人生100年時代は、「脳とのつきあい方」を根本から変える必要がある
── 加藤さんの今後のビジョンをお聞かせください。
世の中に根づいている「能力観」を変えていくことです。人生100年時代といわれるいま、認知症への恐怖は高まる一方。それに対処することが、世界的に重要な課題とされています。
現実に目を向けると、いまだに「一定の年齢を越えると、脳を成長させることは難しい」という能力観が残っています。ですが、研究を通じて、脳は一生を通じて変化し、成長する可能性を秘めていることは明らかになっているのです。
認知症の予防や改善を促すうえで求められるのは、「自分の行動を変えていくことで脳番地が鍛えられ、脳自体が成長する」という能力観です。この考え方がもっと普及すれば、自分自身の脳を健康に保とうという人が増えていく。

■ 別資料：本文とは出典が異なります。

Lemma received_flows calls flows : put_message <$> calls = (fun m => [m]) <$> flows ->
  received calls `sublist_of` flows /\ (Forall accepted calls -> received calls = flows).
Proof.
  unfold received. revert flows. induction calls as [|c calls IH]; intros [|m flows] Hm; cbn in Hm; [done|done|done|].
  injection Hm as Hc Hm. destruct (IH flows Hm) as [Hs He]. rewrite filter_cons. case_decide as Ha; cbn.
  - rewrite Hc. split; [by constructor|]. intros [_ Hall]%Forall_cons. cbn. by rewrite He.
  - split; [by constructor|]. by intros [? _]%Forall_cons.
Qed.

Definition same_counters (s s' : eventsState) : Prop :=
  dropCountTotal s' = dropCountTotal s /\ dropBytesTotal s' = dropBytesTotal s /\ logGroupName s' = logGroupName s.

Local Ltac proj_state := cbn [cw_state sequenceToken logGroupName logStreamName put_calls dropCountTotal dropBytesTotal] in *.

Lemma publish_spec msg s s' r : publishDataToCloudwatch [] msg s = (s', r) -> same_counters s s' /\
  match r with
  | Ret done => done = false /\ exists c, put_calls s' = put_calls s ++ [c] /\ put_message c = [msg] /\
      (LogGroupName c.1 = logGroupName s /\ answered c) /\
      puts (logStreamName s) (sequenceToken s) [c] (logStreamName s') (sequenceToken s')
  | Panic e => stream_failed e /\ put_calls s' = put_calls s
  | Err _ => False
  end.
Proof.
  unfold publishDataToCloudwatch, createLogStream, putLogEvents, cwCall, set_logStreamName, set_sequenceToken. unfold_st.
  destruct (time_Now (cw_state s)) as [c1 now]. cbn [app length]. proj_state.
  rewrite decide_True by lia. case_decide as Ht; proj_state.
  - destruct (uuid_New c1) as [c2 id]. proj_state.
    match goal with |- context [CreateLogStream ?a ?b ?c] => destruct (CreateLogStream a b c) as [c3 [e|]] eqn:E end; proj_state.
    { intros [= <- <-]. split; [done|]. split; [|done]. by do 4 eexists. }
    match goal with |- context [PutLogEvents ?a ?b] => destruct (PutLogEvents a b) as [c4 answer] eqn:Ep end.
    intros H. assert (s' = mkEventsState (dropCountTotal s) (dropBytesTotal s) (logGroupName s) (go "aws-network-policy-agent-audit-" ++ id)
      (next_token (sequenceToken s) answer) (put_calls s ++ [(mkPutLogEventsInput [(msg, now)] (logGroupName s) (logStreamName s) None, answer)]) c4 /\ r = Ret false) as [-> ->]
      by (destruct answer as [[next|]|e|w]; by injection H as <- <-).
    split; [done|]. split; [done|]. eexists. split; [reflexivity|]. split; [done|]. split; [split; [done|by eexists _, _]|]. proj_state.
    eapply puts_cons; [done|by rewrite decide_True|rewrite decide_True by done; by eexists|apply puts_nil].
  - match goal with |- context [PutLogEvents ?a ?b] => destruct (PutLogEvents a b) as [c4 answer] eqn:Ep end.
    intros H. assert (s' = mkEventsState (dropCountTotal s) (dropBytesTotal s) (logGroupName s) (logStreamName s)
      (next_token (sequenceToken s) answer) (put_calls s ++ [(mkPutLogEventsInput [(msg, now)] (logGroupName s) (logStreamName s) (Some (sequenceToken s)), answer)]) c4 /\ r = Ret false) as [-> ->]
      by (destruct answer as [[next|]|e|w]; by injection H as <- <-).
    split; [done|]. split; [done|]. eexists. split; [reflexivity|]. split; [done|]. split; [split; [done|by eexists _, _]|]. proj_state.
    eapply puts_cons; [done|by rewrite decide_False|by rewrite decide_False|apply puts_nil].
Qed.
Lemma recovery_takes_over_witness :
  client_inv (fst restarted) /\ tables_ok (fst restarted) /\ ProgFD (hook_program (fst restarted) pinned_id ingress) = 1.
Proof.
  pose proof (@recovery_takes_over reliable_sdk demo_sdk demo_recovery listed_order plainfs legacy_json (mkProbeUpdates false false false)
    (demo_client (go "standard") []) legacy_node (fst restarted) (snd restarted)
    (snd (@recoverBPFState reliable_sdk demo_sdk demo_recovery listed_order plainfs legacy_json (mkProbeUpdates false false false)
      (demo_client (go "standard") [], legacy_node)))) as H.
  destruct H as (_ & Hinv & Htab & Hov).
  - exact reliable_reads.
  - split; reflexivity.
  - intros x x' ms' res Hcall fd k. cbn in Hcall. unfold demo_recover in Hcall. case_decide; [by injection Hcall as <- <- <-|]. cbn [fst snd kmaps demo_client] in Hcall. injection Hcall as <- <- <-.
    rewrite !lookup_insert_Some, lookup_empty. intros Hk. decompose [or and] Hk; subst; done.
  - rewrite <-surjective_pairing. apply surjective_pairing.
  - split; [exact Hinv|]. split; [exact Htab|]. vm_compute. reflexivity.
Defined.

さらには、そうした能力観に基づいた「人生のつくり直し」「社会の仕組みのつくり直し」が進むでしょう。一人ひとりの能力に対する見方も変わり、その人がいま表現している能力だけでなく、今後の能力の伸びしろという視点でも捉えられるのではないでしょうか。
私は14歳のときに「脳を鍛える方法を知りたい」と医師をめざし、30年以上、研究とともに講演や書籍執筆などを続けてきました。
一貫してあるのは、脳を知りたいという探究心ですが、講演などを聞かれた方から反響があるのを見て、「自分が研究してきたことを、社会をよくするために活かしたい」と思い至ったのです。
個人の脳の平和なくして世界の平和は存在しません。その実現に少しでも寄与することが私の願いです。